§ What is being asked: From the records below, please repeat exactly the line that has "rewrite MIN_min. repeat split; lia.", the line that has "try contradiction; injection", and every line between them, and nothing else.

§ Exercise data:
Content starts

(** X16: a dispatch hands the backend at most one command, and that one
    reads and writes the scratch buffer with
    [0 <= in_len <= out_len <= sizeof(buffer)]; a DMA read it issues reads
    the negotiated size from the address in the request's [data]. *)
Theorem crq_commands_fit_the_scratch_buffer (dev : VIOsPAPRDevice)
  (crq_data : TPMSpaprCRQ) (s : SPAPRvTPMState) :
  let r := tpm_spapr_do_crq dev crq_data s in
  Forall (within spapr_buffer sizeof_buffer) (delivered (trace r))
  /\ (List.length (delivered (trace r)) <= 1)%nat
  /\ (forall taddr size, In (spapr_vio_dma_read taddr size) (trace r) ->
        taddr = be32_to_cpu (data crq_data) /\ size = be_buffer_size s).
Proof.
  intros r. pose proof (delivered_by_do_crq dev crq_data s) as D.
  cbv zeta in D. fold r in D.
  destruct (accepts crq_data s) eqn:Ha.
  - destruct (accepted_effect dev crq_data s Ha) as (_ & _ & C).
    cbv zeta in C. fold r in C. rewrite D.
    split; [ | split; [cbn; lia | ]].
    + constructor; [ | constructor].
      pose proof (uint32_t_range (tpm_cmd_get_size (buffer (state_after r)))) as U.
      assert (P : 0 <= sizeof_buffer)
        by (unfold SPAPR.sizeof_buffer, SPAPR.MAX_BUFFER_SIZE,
              SPAPR.TARGET_PAGE_SIZE; apply Z.shiftl_nonneg; lia).
      unfold within, SPAPR.command_over. cbn [cmd_in cmd_out in_len out_len].
      rewrite MIN_min. repeat split; lia.
    + intros taddr size I. apply in_calls in I; [ | reflexivity].
      rewrite C in I.
      destruct (fst (dma_read_answer dev _ _) =? H_SUCCESS); cbn in I;
        repeat (destruct I as [I | I]; try discriminate I);
        try contradiction; injection I as <- <-; split; reflexivity.
  - rewrite D. destruct (unaccepted_effect dev crq_data s Ha) as (_ & T & _).
    fold r in T.
    split; [constructor | split; [cbn; lia | ]].
    destruct T as [T | [c T]]; rewrite T;
      intros taddr size I; repeat (destruct I as [I | I]; try discriminate I);
      contradiction.
Qed.

(** *** Completion *)

Lemma completed_keeps (dev : VIOsPAPRDevice) (s : SPAPRvTPMState) :
  let s' := state_after (_tpm_spapr_request_completed dev s) in
  be_buffer_size s' = be_buffer_size s
  /\ be_tpm_version s' = be_tpm_version s
  /\ run_bh_func s' = run_bh_func s
  /\ buffer s' = buffer s
  /\ cmd s' = cmd s
  /\ state s' = SPAPR_VTPM_STATE_COMPLETION.
Proof.
  intros s'. subst s'.
  destruct (Z.eq_dec
              (dma_write_answer dev (be32_to_cpu (data (crq s))) (buffer s)
                 (uint32_t (MIN (uint32_t (tpm_cmd_get_size (buffer s)))
                                (be_buffer_size s)))) H_SUCCESS) as [Hok | Hko].
  - destruct (completed_effect_ok H_SUCCESS tpm_cmd_get_size dev s Hok)
      as [S _]. rewrite S. repeat split.
  - destruct (completed_effect_failed H_SUCCESS tpm_cmd_get_size dev s Hko)
      as [S _]. rewrite S. repeat split.
Qed.

(** X17: the completion callback's effect on the device and its calls
    depend on the bus only through the outcome of the DMA write: a failed
    CRQ send changes nothing but the log.  The callback leaves the scratch
    buffer, the command, the negotiated size, the cached version and the
    replay flag alone and makes no backend call. *)
Theorem crq_completion_depends_on_the_write_only (dev dev' : VIOsPAPRDevice)
  (s : SPAPRvTPMState) :
  let n := uint32_t (MIN (uint32_t (tpm_cmd_get_size (buffer s)))
                         (be_buffer_size s)) in
  let taddr := be32_to_cpu (data (crq s)) in
  dma_write_answer dev taddr (buffer s) n
    = dma_write_answer dev' taddr (buffer s) n ->
  let r := _tpm_spapr_request_completed dev s in
  let r' := _tpm_spapr_request_completed dev' s in
  state_after r = state_after r'
  /\ calls (trace r) = calls (trace r')
  /\ buffer (state_after r) = buffer s
  /\ cmd (state_after r) = cmd s
  /\ be_buffer_size (state_after r) = be_buffer_size s
  /\ be_tpm_version (state_after r) = be_tpm_version s
  /\ run_bh_func (state_after r) = run_bh_func s
  /\ filter is_backend_call (trace r) = [].
Proof.
  intros n taddr E r r'.
  assert (B : filter is_backend_call (trace r) = []).
  { subst r. run_crq.
    match goal with |- context [dma_write_answer ?d ?a ?b ?k =? H_SUCCESS] =>
      destruct (dma_write_answer d a b k =? H_SUCCESS) end; cbn;
    match goal with |- context [send_crq_answer ?d ?c =? 0] =>
      destruct (send_crq_answer d c =? 0) end; reflexivity. }
  destruct (Z.eq_dec (dma_write_answer dev taddr (buffer s) n) H_SUCCESS)
    as [Hok | Hko].
  - destruct (completed_effect_ok H_SUCCESS tpm_cmd_get_size dev s Hok)
      as [S T].
    destruct (completed_effect_ok H_SUCCESS tpm_cmd_get_size dev' s)
      as [S' T']; [fold n; fold taddr; rewrite <- E; exact Hok | ].
    fold r in S, T. fold r' in S', T'. rewrite T, T', S, S'.
    repeat split; try reflexivity. exact B.
  - destruct (completed_effect_failed H_SUCCESS tpm_cmd_get_size dev s Hko)
      as [S T].
    destruct (completed_effect_failed H_SUCCESS tpm_cmd_get_size dev' s)
      as [S' T']; [fold n; fold taddr; rewrite <- E; exact Hko | ].
    fold r in S, T. fold r' in S', T'. rewrite T, T', S, S'.
    repeat split; try reflexivity. exact B.
Qed.


(** *** Runs of the device with its backend *)

Lemma do_crq_keeps (dev : VIOsPAPRDevice) (crq_data : TPMSpaprCRQ)
  (s : SPAPRvTPMState) :
  reads_within_size dev ->
  be_buffer_size s <= Z.of_nat (List.length (buffer s)) ->
  let s' := state_after (tpm_spapr_do_crq dev crq_data s) in
  be_buffer_size s' = be_buffer_size s
  /\ be_tpm_version s' = be_tpm_version s
  /\ run_bh_func s' = run_bh_func s
  /\ List.length (buffer s') = List.length (buffer s)
  /\ (state s' = state s \/ state s' = SPAPR_VTPM_STATE_EXECUTION).
Proof.
  intros Hd Hb s'. subst s'. destruct (accepts crq_data s) eqn:Ha.
  - destruct (accepted_effect dev crq_data s Ha) as (_ & S & _).
    cbv zeta in S. rewrite S.
    rewrite (no_excess dev _ _ (buffer s) Hd Hb), spill_nil.
    cbn. rewrite store_length.
    repeat split; try reflexivity. right. reflexivity.
  - destruct (unaccepted_effect dev crq_data s Ha) as (S & _). rewrite S.
    repeat split; try reflexivity. left. reflexivity.
Qed.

Content ends

§ Your solution:
      rewrite MIN_min. repeat split; lia.
    + intros taddr size I. apply in_calls in I; [ | reflexivity].
      rewrite C in I.
      destruct (fst (dma_read_answer dev _ _) =? H_SUCCESS); cbn in I;
        repeat (destruct I as [I | I]; try discriminate I);
        try contradiction; injection I as <- <-; split; reflexivity.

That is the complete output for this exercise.